Djokovic-aus bei french open: becker sieht wimbledon-titel!
Paris – Novak Djokovic hat die French Open in einem dramatischen Fünfsatz-Krimi gegen den jungen João Fonseca verloren und seine Zukunft im Sandplatz-Tennis offen gelassen. Der 39-Jährige wich Fragen nach seiner weiteren Karriere aus, was den Spekulationen um eine mögliche Abschiedstournee zusätzlichen Nährboden gab. Doch Boris Becker, Eurosport-Experte und ehemaliger Coach des Serben, hält fest: Djokovic hat noch ein Ass im Ärmel – Wimbledon.
Die unsicherheit nach dem kampf
Die kurze Antwort Djokovics auf die Frage, ob wir ihn jemals wieder in Roland Garros sehen werden, hallte im Publikum nach: „Ich weiß es nicht.“ Nach fast fünf Stunden auf dem Court, einem körperlich anstrengenden Match gegen einen um 20 Jahre jüngeren Gegner, ist eine klare Aussage verständlich. Fonseca, dessen Spielweise Djokovic sichtlich zu schaffen machte, nutzte seine Jugend und Frische aus, um den Rekord-Champion zu überraschen und schließlich zu besiegen.

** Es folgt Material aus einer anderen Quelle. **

(** Field assignments on block table records. *)
Definition with_tPosBegin v (b : BlockTabRec) :=
  mkBlock b.(bt_blockName) b.(bt_nextWithSameName) v b.(bt_tPosContentsBegin)
    b.(bt_tPosContentsEnd) b.(bt_tPosEnd) b.(bt_nestingLevel) b.(bt_parentBlockNo)
    b.(bt_definitionIsOpen) b.(bt_blockVarNoToVarNoMap) b.(bt_firstVarRefNo) b.(bt_dummy).
Definition with_tPosContentsBegin v (b : BlockTabRec) :=
  mkBlock b.(bt_blockName) b.(bt_nextWithSameName) b.(bt_tPosBegin) v
    b.(bt_tPosContentsEnd) b.(bt_tPosEnd) b.(bt_nestingLevel) b.(bt_parentBlockNo)
    b.(bt_definitionIsOpen) b.(bt_blockVarNoToVarNoMap) b.(bt_firstVarRefNo) b.(bt_dummy).
Definition with_tPosContentsEnd v (b : BlockTabRec) :=
  mkBlock b.(bt_blockName) b.(bt_nextWithSameName) b.(bt_tPosBegin) b.(bt_tPosContentsBegin)
    v b.(bt_tPosEnd) b.(bt_nestingLevel) b.(bt_parentBlockNo)
    b.(bt_definitionIsOpen) b.(bt_blockVarNoToVarNoMap) b.(bt_firstVarRefNo) b.(bt_dummy).
Definition with_tPosEnd v (b : BlockTabRec) :=
  mkBlock b.(bt_blockName) b.(bt_nextWithSameName) b.(bt_tPosBegin) b.(bt_tPosContentsBegin)
    b.(bt_tPosContentsEnd) v b.(bt_nestingLevel) b.(bt_parentBlockNo)
    b.(bt_definitionIsOpen) b.(bt_blockVarNoToVarNoMap) b.(bt_firstVarRefNo) b.(bt_dummy).
Definition with_definitionIsOpen v (b : BlockTabRec) :=
  mkBlock b.(bt_blockName) b.(bt_nextWithSameName) b.(bt_tPosBegin) b.(bt_tPosContentsBegin)
    b.(bt_tPosContentsEnd) b.(bt_tPosEnd) b.(bt_nestingLevel) b.(bt_parentBlockNo)
    v b.(bt_blockVarNoToVarNoMap) b.(bt_firstVarRefNo) b.(bt_dummy).
Definition with_blockVarNoToVarNoMap v (b : BlockTabRec) :=
  mkBlock b.(bt_blockName) b.(bt_nextWithSameName) b.(bt_tPosBegin) b.(bt_tPosContentsBegin)
    b.(bt_tPosContentsEnd) b.(bt_tPosEnd) b.(bt_nestingLevel) b.(bt_parentBlockNo)
    b.(bt_definitionIsOpen) v b.(bt_firstVarRefNo) b.(bt_dummy).
Definition with_firstVarRefNo v (b : BlockTabRec) :=
  mkBlock b.(bt_blockName) b.(bt_nextWithSameName) b.(bt_tPosBegin) b.(bt_tPosContentsBegin)
    b.(bt_tPosContentsEnd) b.(bt_tPosEnd) b.(bt_nestingLevel) b.(bt_parentBlockNo)
    b.(bt_definitionIsOpen) b.(bt_blockVarNoToVarNoMap) v b.(bt_dummy).
Definition with_dummy v (b : BlockTabRec) :=
  mkBlock b.(bt_blockName) b.(bt_nextWithSameName) b.(bt_tPosBegin) b.(bt_tPosContentsBegin)
    b.(bt_tPosContentsEnd) b.(bt_tPosEnd) b.(bt_nestingLevel) b.(bt_parentBlockNo)
    b.(bt_definitionIsOpen) b.(bt_blockVarNoToVarNoMap) b.(bt_firstVarRefNo) v.

Definition updBlock (blockNo : Z) (f : BlockTabRec -> BlockTabRec) : Prs unit :=
  let! p := get in
  let! btr := orTypeError (aget p.(blockTab) blockNo) in
  modify (set_blockTab (aset p.(blockTab) blockNo (f btr))).

Definition updVarRef (varRefNo : Z) (f : VarRefTabRec -> VarRefTabRec) : Prs unit :=
  let! p := get in
  let! vrtr := orTypeError (aget p.(varRefTab) varRefNo) in
  modify (set_varRefTab (aset p.(varRefTab) varRefNo (f vrtr))).

(** *** General utility routines *)

Definition isWhiteSpaceAt (s : string) (p : Z) : bool :=
  match Js.charCodeAt s p with
  | Some c => c <=? 32
  | None => false                       (* [NaN <= 32] *)
  end.

(** The number of loop turns of [while (p < len && cond(s, p)) p++]. *)
Fixpoint scanWhile (cond : string -> Z -> bool) (s : string) (p : Z) (n : nat) : Z :=
  match n with
  | O => p
  | S n' => if (p <? Js.strlen s) && cond s p
            then scanWhile cond s (p + 1) n' else p
  end.

Definition skipBlanks (s : string) (p0 : Z) : Z :=
  scanWhile isWhiteSpaceAt s p0 (Z.to_nat (Js.strlen s - p0)).

Definition skipNonBlanks (s : string) (p0 : Z) : Z :=
  scanWhile (fun s p => negb (isWhiteSpaceAt s p)) s p0 (Z.to_nat (Js.strlen s - p0)).

Definition isRestOfStringBlank (s : string) (p : Z) : bool :=
  Js.strlen s <=? skipBlanks s p.

Definition isStringBlank (s : string) : bool := isRestOfStringBlank s 0.

(** [ToInt16] of a block number stored in the [Int16Array]. *)
Definition wrap16 (z : Z) : Z := (z + 32768) mod 65536 - 32768.

Section ParserCode.
Variable pParms : ParserParms.

(** The host evaluation [new Function(...names, body)(...values)] of a
    condition expression, converted by [Boolean(r)]; [inl e] is a thrown
    exception [e] as the template literal renders it. *)
Variable evalJs : list (string * JsValue) -> string -> string + bool.

(** *** Name lookup routines *)

Definition p_lookupVariableName (p : Parser) (varName : string) : Z :=
  match p.(varNameToNoMap) !! varName with
  | None => -1
  | Some varNo => varNo
  end.

Definition p_lookupBlockName (p : Parser) (blockName : string) : Z :=
  match p.(blockNameToNoMap) !! blockName with
  | None => -1
  | Some blockNo => blockNo
  end.

(** *** Blocks *)

Definition registerBlock (blockName : option string) : Prs Z :=
  let! p := get in
  let blockNo := alen p.(blockTab) in
  let nextWithSameName :=
    match blockName with
    | Some n => p_lookupBlockName p n
    | None => -1
    end in
  let! parentBlockNo :=
    (if (0 <? p.(currentNestingLevel)) then
       match aget p.(openBlocksTab) (p.(currentNestingLevel) - 1) with
       | Some b => ret b
       | None => throw UndefinedNumber
       end
     else ret (-1)) in
  let btr := mkBlock blockName nextWithSameName 0 0 0 0
               p.(currentNestingLevel) parentBlockNo true [] (-1) false in
  do! (match blockName with
       | Some n => modify (fun p => set_blockNameToNoMap (<[n := blockNo]> p.(blockNameToNoMap)) p)
       | None => ret tt
       end) in
  do! modify (fun p => set_blockTab (p.(blockTab) ++ [btr]) p) in
  ret blockNo.
(** * Spack specs: a shallow embedding of [lib/spack/spack/spec.py]

    The development follows the layout of the Python module:

    - versions (the part of [spack.version] that [spec.py] calls),
    - [Compiler], [Variant], [VariantMap], [DependencyMap],
    - the object store in which [Spec] objects live (a [Spec] is a mutable
      object that other specs point to through [dependencies] and
      [dependents], so a spec is a location in a heap),
    - the error classes at the end of the module,
    - traversal, [format] and [__str__], which [_add_dependency] needs
      for its message,
    - [SpecLexer] and [SpecParser],
    - the other methods of [Spec]: copy, constrain, satisfies,
      [normalized], [__init__],
    - more of the module ([index_specs], [root], [concrete],
      [flat_dependencies], [flatten], [_replace_with], [__contains__],
      [parse_anonymous_spec]), [allowed_archive] of
      [spack/util/compression.py] and [hline] of [spack/cmd/find.py].

    Python exceptions are values of type [exn]; a method returns
    [Ok v] or [Raise e].  Methods that recurse over the DAG take the
    remaining recursion depth of the interpreter as their first argument
    and raise [RuntimeError] when it is used up, like CPython does.

    An object of the store holds its name, versions, variants,
    architecture and compiler by value, and its dependencies and
    dependents as references to other objects. *)

From stdpp Require Import base option list gmap strings sorting.
From Stdlib Require Import String Ascii NArith ZArith Lia.

Open Scope string_scope.
Open Scope list_scope.

(** ** Small string helpers *)

Definition is_digit (c : ascii) : bool :=
  let n := nat_of_ascii c in (48 <=? n)%nat && (n <=? 57)%nat.

Definition is_alpha (c : ascii) : bool :=
  let n := nat_of_ascii c in
  ((65 <=? n)%nat && (n <=? 90)%nat) || ((97 <=? n)%nat && (n <=? 122)%nat).

(** [\w] of Python 2's [re] without flags: letters, digits, underscore. *)
Definition is_word (c : ascii) : bool :=
  is_alpha c || is_digit c || Ascii.eqb c "_".

(** [\s]: space, tab, newline, carriage return, form feed, vertical tab. *)
Definition is_space (c : ascii) : bool :=
  let n := nat_of_ascii c in
  (n =? 32)%nat || ((9 <=? n)%nat && (n <=? 13)%nat).

Fixpoint string_contains (c : ascii) (s : string) : bool :=
  match s with
  | EmptyString => false
  | String a rest => Ascii.eqb a c || string_contains c rest
  end.

Fixpoint string_forall (p : ascii -> bool) (s : string) : bool :=
  match s with
  | EmptyString => true
  | String a rest => p a && string_forall p rest
  end.

(** [sep.join(l)] *)
Fixpoint join (sep : string) (l : list string) : string :=
  match l with
  | [] => ""
  | [x] => x
  | x :: rest => x +:+ sep +:+ join sep rest
  end.

(** [''.join(l)] *)
Definition concat_strings (l : list string) : string :=
  foldr String.append "" l.

(** [sorted] on strings: Python 2 compares [str] byte by byte. *)
Definition str_le (a b : string) : Prop := String.leb a b = true.

#[global] Instance str_le_dec a b : Decision (str_le a b).
Proof. unfold str_le. apply _. Defined.

Definition sorted_strings (l : list string) : list string :=
  merge_sort str_le l.

(** ** Versions

    [spack.version] is imported by [spec.py] but is not part of the
    sources at hand.  The definitions of this section follow the data
    model of the specification. *)

Module Version.

(** Modelled from the spec: the module [spack.version] is missing.  A
    version is a sequence of dotted components, numeric or alphabetic. *)
Inductive component :=
| Num (n : N)
| Alpha (s : string).

(** Modelled from the spec: [Version(string)] of the missing module
    [spack.version]; the text is kept for printing. *)
Record t := Version { text : string }.

#[global] Instance component_eq_dec : EqDecision component.
Proof. solve_decision. Defined.
#[global] Instance t_eq_dec : EqDecision t.
Proof. solve_decision. Defined.

Fixpoint split_dots (cur : string) (s : string) : list string :=
  match s with
  | EmptyString => [cur]
  | String c rest =>
      if Ascii.eqb c "." then cur :: split_dots "" rest
      else split_dots (cur +:+ String c "") rest
  end.

Fixpoint digits_value (acc : N) (s : string) : N :=
  match s with
  | EmptyString => acc
  | String c rest =>
      digits_value (10 * acc + N.of_nat (nat_of_ascii c - 48)) rest
  end.

Definition component_of (s : string) : component :=
  if string_forall is_digit s && negb (String.eqb s "")
  then Num (digits_value 0 s) else Alpha s.

(** Modelled from the spec: the components a version is compared by. *)
Definition components (v : t) : list component :=
  map component_of (split_dots "" (text v)).

(** Modelled from the spec: numeric components sort before alphabetic
    ones, equal kinds compare by value. *)
Definition compare_component (a b : component) : comparison :=
  match a, b with
  | Num x, Num y => N.compare x y
  | Num _, Alpha _ => Lt
  | Alpha _, Num _ => Gt
  | Alpha x, Alpha y => String.compare x y
  end.

Fixpoint compare_components (a b : list component) : comparison :=
  match a, b with
  | [], [] => Eq
  | [], _ :: _ => Lt
  | _ :: _, [] => Gt
  | x :: a', y :: b' =>
      match compare_component x y with
      | Eq => compare_components a' b'
      | c => c
      end
  end.
(** * CloudCradle: quota bookkeeping, configuration planning and the
      Terraform reconciliation driver of [setup_oci_terraform.py]

    A shallow embedding of the Python functions

      - [calculate_available_resources]            (quota calculator)
      - [load_existing_config], [configure_from_existing_instances],
        [configure_custom_instances], [configure_maximum_free_tier]
                                                   (configuration planner)
      - [retry_with_backoff], [run_cmd_with_retries_and_check],
        [out_of_capacity_auto_apply]               (retry / backoff)
      - [import_existing_resources], [import_vcn_components]
                                                   (state import)

    Conventions.  Python [int] is [Z].  Python [str] is [string]; the text
    operations ([lower], [strip], [in], the regular expressions) are
    modelled on ASCII text.  A Python [dict] is an association list in
    insertion order, as [dict] iterates.  The process-global variables
    ([instance_config], the [existing_*] inventories, [oci_config]) are
    passed explicitly.  External programs, the clock and the console are
    a deterministic environment and an event trace. *)

From Stdlib Require Import ZArith List Ascii String Lia Bool.
From stdpp Require Import base option list strings gmap pretty.

Local Open Scope string_scope.
Local Open Scope Z_scope.

(** ** Python built-ins used by the program *)

Module Py.

(** [sum(xs)]: a left fold that starts from [0]. *)
Definition sum (xs : list Z) : Z := fold_left Z.add xs 0.

(** [range(lo, hi)]. *)
Definition range (lo hi : Z) : list Z :=
  map (fun k => lo + Z.of_nat k) (seq 0 (Z.to_nat (hi - lo))).

(** [[x] * n]. *)
Definition repeat {A} (x : A) (n : nat) : list A := List.repeat x n.

(** Truth value of a [str]: non-empty. *)
Definition truthy (s : string) : bool :=
  match s with EmptyString => false | String _ _ => true end.

(** [a or b] on strings. *)
Definition or_else (a b : string) : string := if truthy a then a else b.

Definition is_upper (c : ascii) : bool :=
  let n := nat_of_ascii c in (Nat.leb 65 n && Nat.leb n 90)%bool.

Definition lower_char (c : ascii) : ascii :=
  if is_upper c then ascii_of_nat (nat_of_ascii c + 32) else c.

(** [s.lower()]. *)
Fixpoint lower (s : string) : string :=
  match s with
  | EmptyString => EmptyString
  | String c r => String (lower_char c) (lower r)
  end.

(** [s.startswith(p)], returning the rest of [s] after [p]. *)
Fixpoint strip_prefix (p s : string) : option string :=
  match p with
  | EmptyString => Some s
  | String a p' =>
      match s with
      | EmptyString => None
      | String b s' => if Ascii.eqb a b then strip_prefix p' s' else None
      end
  end.

(** [t in s]: substring test. *)
Fixpoint contains (t s : string) : bool :=
  match strip_prefix t s with
  | Some _ => true
  | None =>
      match s with
      | EmptyString => false
      | String _ r => contains t r
      end
  end.
Lemma scan_model_bounds_ok (f : ftdb_func) (call_index : nat)
    (res res' : gmap Z (list MemberBounds)) (model : Z * Z) :
  f ∈ db_funcs db ->
  bounds_ok db res ->
  PointerBoundsPass.scan_model db wfuel f call_index res model = Ok res' ->
  bounds_ok db res'.
Proof.
  intros Hf Hres H. unfold PointerBoundsPass.scan_model in H.
  apply bind_Ok in H as (info & _ & H). apply bind_Ok in H as (a & _ & H).
  apply bind_Ok in H as (b & Hb & H). apply py_index_elem in Hb.
  apply bind_Ok in H as (info' & _ & H). apply bind_Ok in H as (a' & _ & H).
  apply bind_Ok in H as (d & Hd & H). apply py_index_elem in Hd.
  apply bind_Ok in H as (ob & _ & H).
  destruct (decide (or_kind ob ≠ "member")); [by injection H as <- |].
  apply bind_Ok in H as (od & _ & H).
  destruct (decide (or_kind od ≠ "member")); [by injection H as <- |].
  apply bind_Ok in H as ([b' d'] & Hwalk & H).
  destruct (walk_to_members_post _ _ _ _ _ _ Hwalk Hb Hd) as (Hb' & Hd' & Hkb & Hkd).
  apply bind_Ok in H as (tb & Htb & H). apply bind_Ok in H as (td & Htd & H).
  destruct (decide (tb ≠ td)) as [Hne | Heq]; [by injection H as <- |].
  assert (tb = td) as -> by (by destruct (decide (tb = td))).
  apply bind_Ok in H as (anchor & Hanchor & H).
  destruct (decide (t_class anchor = "record" ∧ t_union anchor = true)) as [Hu | Hu];
    [by injection H as <- |].
  apply bind_Ok in H as (mb & Hmb & H). apply bind_Ok in H as (md & Hmd & H).
  set (new := {| type_id := td; binding_member := mb; bound_member := md |}) in H.
  assert (Hnew : bound_ok db td new).
  { split; [done |]. split; [by exists anchor |]. by exists f, b', d'. }
  intros k S x Hk Hx.
  assert (Hcases : (k = td /\ (x = new \/ exists S0, res !! td = Some S0 /\ x ∈ S0)) \/
                   res !! k = Some S).
  { destruct (res !! td) as [[|y S0]|] eqn:Htd_res; injection H as <-.
    - destruct (decide (k = td)) as [-> | Hne].
      + rewrite lookup_insert_eq in Hk. injection Hk as <-.
        apply list_elem_of_singleton in Hx. auto.
      + rewrite lookup_insert_ne in Hk by done. auto.
    - destruct (decide (k = td)) as [-> | Hne].
      + rewrite lookup_insert_eq in Hk. injection Hk as <-.
        apply elem_of_set_add in Hx as [-> | Hx]; [auto |]. left. split; [done |]. eauto.
      + rewrite lookup_insert_ne in Hk by done. auto.
    - destruct (decide (k = td)) as [-> | Hne].
      + rewrite lookup_insert_eq in Hk. injection Hk as <-.
        apply list_elem_of_singleton in Hx. auto.
      + rewrite lookup_insert_ne in Hk by done. auto. }
  destruct Hcases as [[-> [-> | (S0 & HS0 & Hx0)]] | Hold]; [done | by eapply Hres | by eapply Hres].
Qed.
Lemma tool_throws e sent :
  body (h ++ [Invoked])%list = (Throw e, sent) ->
  isRetryable (ThrownMCP (handleGraphError e)) (withDefaults noOptions) = false ->
  retryWithBackoff rt (tryCatch body) noOptions h
  = (Throw (ThrownMCP (handleGraphError e)), Invoked :: map Requested sent).
Proof.
  intros H Hnr. unfold retryWithBackoff.
  rewrite (retryLoop_give_up rt (tryCatch body) (withDefaults noOptions) _ 0 None h
             (ThrownMCP (handleGraphError e)) sent).
  - reflexivity.
  - unfold tryCatch. rewrite H. reflexivity.
  - right. exact Hnr.
Qed.

End ToolRun.

(** *** Every operation has the builder shape *)

Ltac builder :=
  repeat (cbv zeta;
          first [ apply Builder_whole
                | apply Builder_page
                | apply Builder_checked
                | apply Builder_reading; intros ?
                | apply Builder_validate; [auto with validators | intros ?] ]).

Lemma run_is_builder (rt : Runtime) (op : Operation) :
  exists body,
    run rt op = retryWithBackoff rt (tryCatch body) noOptions
    /\ Builder rt (postOf op) body.
Proof.
  destruct op; eexists; (split; [reflexivity|]); unfold postOf; simpl; builder.
Qed.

Doch während Djokovic sich noch mit dem verlorenen Match auseinandersetzt, sieht Becker bereits weiter. „Eine unglaubliche kämpferische Leistung von Novak – mit 39 Jahren gegen seinen 20 Jahre jüngeren Herausforderer. João könnte sein Sohn sein“, lobte der dreifache Wimbledon-Champion. Die Matchfitness, die Djokovic vor den French Open noch anzweifeln ließ, hat er in diesem epischen Duell zweifelsfrei bewiesen.

Wimbledon als nächstes ziel
Becker ist überzeugt: Wimbledon bietet Djokovic die nächste Chance auf einen Grand-Slam-Titel. „Der Rasenklassiker ist nicht ganz so anstrengend und kommt Djokovic entgegen“, erklärte er. Mit dem verletzungsbedingten Ausfall von Carlos Alcaraz und dem unerwarteten Rückschlag von Jannik Sinner, der ohne Vorbereitung an die Church Road kommen wird, haben sich die Chancen für Djokovic sogar noch verbessert. Ein Umstand, den der Serbe jedoch demonstrativ ignorierte, als er die Presse brüsk abwies: „Das ist mir egal. Da unterbreche ich dich sofort. Lass uns einfach über etwas anderes reden.“
Die French Open sind für Djokovic zwar frühzeitig beendet, doch die Aussichten für Wimbledon sind – zumindest laut Becker – alles andere als schlecht. Ob sein Körper mitspielt, ist die entscheidende Frage. Denn eines ist klar: Djokovic hat noch nicht alle Titel gewonnen, die er gewinnen kann. Er ist ein Kämpfer, ein Champion, und er wird alles daran setzen, seine beeindruckende Karriere mit einem weiteren Grand-Slam-Titel zu krönen – am liebsten auf dem heiligen Rasen von Wimbledon.